▸ Exercise
Note every line in the entries that contains the string "Require", and copy it.

(Stored items)

_ _ _ _ _

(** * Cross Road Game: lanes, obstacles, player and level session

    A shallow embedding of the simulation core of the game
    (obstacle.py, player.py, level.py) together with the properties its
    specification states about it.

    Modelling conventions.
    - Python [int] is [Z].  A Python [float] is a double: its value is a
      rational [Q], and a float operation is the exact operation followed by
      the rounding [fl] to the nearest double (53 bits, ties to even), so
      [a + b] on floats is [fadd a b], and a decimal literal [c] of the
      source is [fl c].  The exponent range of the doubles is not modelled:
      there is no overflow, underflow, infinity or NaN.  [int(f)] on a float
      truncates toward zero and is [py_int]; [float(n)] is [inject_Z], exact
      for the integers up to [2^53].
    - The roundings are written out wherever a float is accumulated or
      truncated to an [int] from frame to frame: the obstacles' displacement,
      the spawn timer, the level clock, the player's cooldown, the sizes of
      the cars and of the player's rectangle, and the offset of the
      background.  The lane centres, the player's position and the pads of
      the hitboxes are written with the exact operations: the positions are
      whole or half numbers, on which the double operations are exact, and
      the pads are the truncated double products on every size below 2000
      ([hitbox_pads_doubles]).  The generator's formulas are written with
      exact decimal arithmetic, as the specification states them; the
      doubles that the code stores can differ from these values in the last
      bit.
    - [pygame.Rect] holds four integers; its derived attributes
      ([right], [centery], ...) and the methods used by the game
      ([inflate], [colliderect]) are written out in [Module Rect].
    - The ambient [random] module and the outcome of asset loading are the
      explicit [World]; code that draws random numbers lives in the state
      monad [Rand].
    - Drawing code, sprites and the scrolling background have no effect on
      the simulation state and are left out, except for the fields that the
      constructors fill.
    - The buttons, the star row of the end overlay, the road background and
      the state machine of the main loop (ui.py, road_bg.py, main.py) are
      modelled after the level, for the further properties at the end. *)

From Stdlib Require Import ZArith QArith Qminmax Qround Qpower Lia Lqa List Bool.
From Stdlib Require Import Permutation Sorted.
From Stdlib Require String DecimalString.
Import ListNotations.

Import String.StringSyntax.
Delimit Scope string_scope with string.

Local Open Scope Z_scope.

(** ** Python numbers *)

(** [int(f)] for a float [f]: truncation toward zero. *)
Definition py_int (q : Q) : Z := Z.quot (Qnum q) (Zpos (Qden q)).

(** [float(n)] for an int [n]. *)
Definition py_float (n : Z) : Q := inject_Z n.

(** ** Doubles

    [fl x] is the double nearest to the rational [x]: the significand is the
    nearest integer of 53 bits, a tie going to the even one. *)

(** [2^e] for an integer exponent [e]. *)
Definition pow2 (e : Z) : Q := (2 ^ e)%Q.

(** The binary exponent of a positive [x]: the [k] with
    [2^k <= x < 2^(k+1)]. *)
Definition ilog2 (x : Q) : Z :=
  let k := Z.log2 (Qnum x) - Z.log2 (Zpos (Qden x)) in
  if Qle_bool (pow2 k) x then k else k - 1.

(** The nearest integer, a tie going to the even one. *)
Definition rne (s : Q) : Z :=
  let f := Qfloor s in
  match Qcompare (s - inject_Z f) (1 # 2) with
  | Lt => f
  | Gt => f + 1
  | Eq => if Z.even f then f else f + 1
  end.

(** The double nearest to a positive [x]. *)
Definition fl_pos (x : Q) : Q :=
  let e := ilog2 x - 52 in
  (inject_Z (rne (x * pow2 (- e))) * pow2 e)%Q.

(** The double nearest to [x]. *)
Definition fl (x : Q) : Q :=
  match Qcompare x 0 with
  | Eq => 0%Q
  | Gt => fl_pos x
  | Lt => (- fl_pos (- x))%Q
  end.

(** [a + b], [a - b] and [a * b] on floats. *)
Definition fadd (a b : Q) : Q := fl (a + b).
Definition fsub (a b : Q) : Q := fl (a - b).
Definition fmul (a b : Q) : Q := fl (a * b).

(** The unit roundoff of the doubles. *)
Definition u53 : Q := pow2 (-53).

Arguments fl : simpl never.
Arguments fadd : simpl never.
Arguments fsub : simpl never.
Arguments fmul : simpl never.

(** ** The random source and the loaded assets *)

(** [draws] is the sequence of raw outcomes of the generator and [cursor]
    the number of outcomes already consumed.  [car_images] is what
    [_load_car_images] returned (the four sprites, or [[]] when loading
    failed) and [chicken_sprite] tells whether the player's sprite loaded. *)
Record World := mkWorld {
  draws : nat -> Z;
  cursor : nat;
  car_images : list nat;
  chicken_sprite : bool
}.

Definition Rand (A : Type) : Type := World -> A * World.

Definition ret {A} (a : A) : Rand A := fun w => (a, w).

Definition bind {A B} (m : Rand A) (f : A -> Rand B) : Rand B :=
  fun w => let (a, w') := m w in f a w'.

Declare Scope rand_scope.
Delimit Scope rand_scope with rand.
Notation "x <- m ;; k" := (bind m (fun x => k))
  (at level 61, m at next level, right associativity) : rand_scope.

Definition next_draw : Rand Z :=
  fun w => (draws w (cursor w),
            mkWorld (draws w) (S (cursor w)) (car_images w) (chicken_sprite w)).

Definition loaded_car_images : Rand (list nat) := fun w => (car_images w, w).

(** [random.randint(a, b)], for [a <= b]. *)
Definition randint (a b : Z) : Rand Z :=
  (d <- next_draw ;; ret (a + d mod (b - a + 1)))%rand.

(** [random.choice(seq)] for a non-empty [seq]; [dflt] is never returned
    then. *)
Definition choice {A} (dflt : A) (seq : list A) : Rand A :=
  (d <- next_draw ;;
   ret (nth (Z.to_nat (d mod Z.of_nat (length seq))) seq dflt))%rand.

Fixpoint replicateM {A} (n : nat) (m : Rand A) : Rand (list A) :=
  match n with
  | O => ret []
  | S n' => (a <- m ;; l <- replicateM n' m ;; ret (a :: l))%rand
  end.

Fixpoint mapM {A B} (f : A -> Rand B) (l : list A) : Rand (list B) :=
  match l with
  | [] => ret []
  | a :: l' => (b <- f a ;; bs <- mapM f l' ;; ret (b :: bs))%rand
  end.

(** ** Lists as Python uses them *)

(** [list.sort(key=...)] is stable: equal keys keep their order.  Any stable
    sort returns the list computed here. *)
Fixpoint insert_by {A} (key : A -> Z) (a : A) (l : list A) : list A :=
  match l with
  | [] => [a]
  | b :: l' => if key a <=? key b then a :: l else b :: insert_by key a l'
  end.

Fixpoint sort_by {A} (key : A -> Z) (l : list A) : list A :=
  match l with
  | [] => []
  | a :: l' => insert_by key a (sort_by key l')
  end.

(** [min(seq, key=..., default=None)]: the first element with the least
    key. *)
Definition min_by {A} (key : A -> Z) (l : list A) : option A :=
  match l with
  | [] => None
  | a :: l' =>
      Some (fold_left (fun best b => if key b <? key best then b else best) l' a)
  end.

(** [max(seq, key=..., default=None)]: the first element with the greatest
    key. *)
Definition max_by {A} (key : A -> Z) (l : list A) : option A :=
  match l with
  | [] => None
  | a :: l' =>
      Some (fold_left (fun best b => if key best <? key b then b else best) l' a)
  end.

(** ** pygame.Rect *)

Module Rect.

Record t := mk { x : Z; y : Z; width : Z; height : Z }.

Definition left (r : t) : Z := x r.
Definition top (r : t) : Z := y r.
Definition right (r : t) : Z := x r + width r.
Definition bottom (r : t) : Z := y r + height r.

_ _ _ _ _

▸ Task answer
From Stdlib Require Import ZArith QArith Qminmax Qround Qpower Lia Lqa List Bool.
From Stdlib Require Import Permutation Sorted.
From Stdlib Require String DecimalString.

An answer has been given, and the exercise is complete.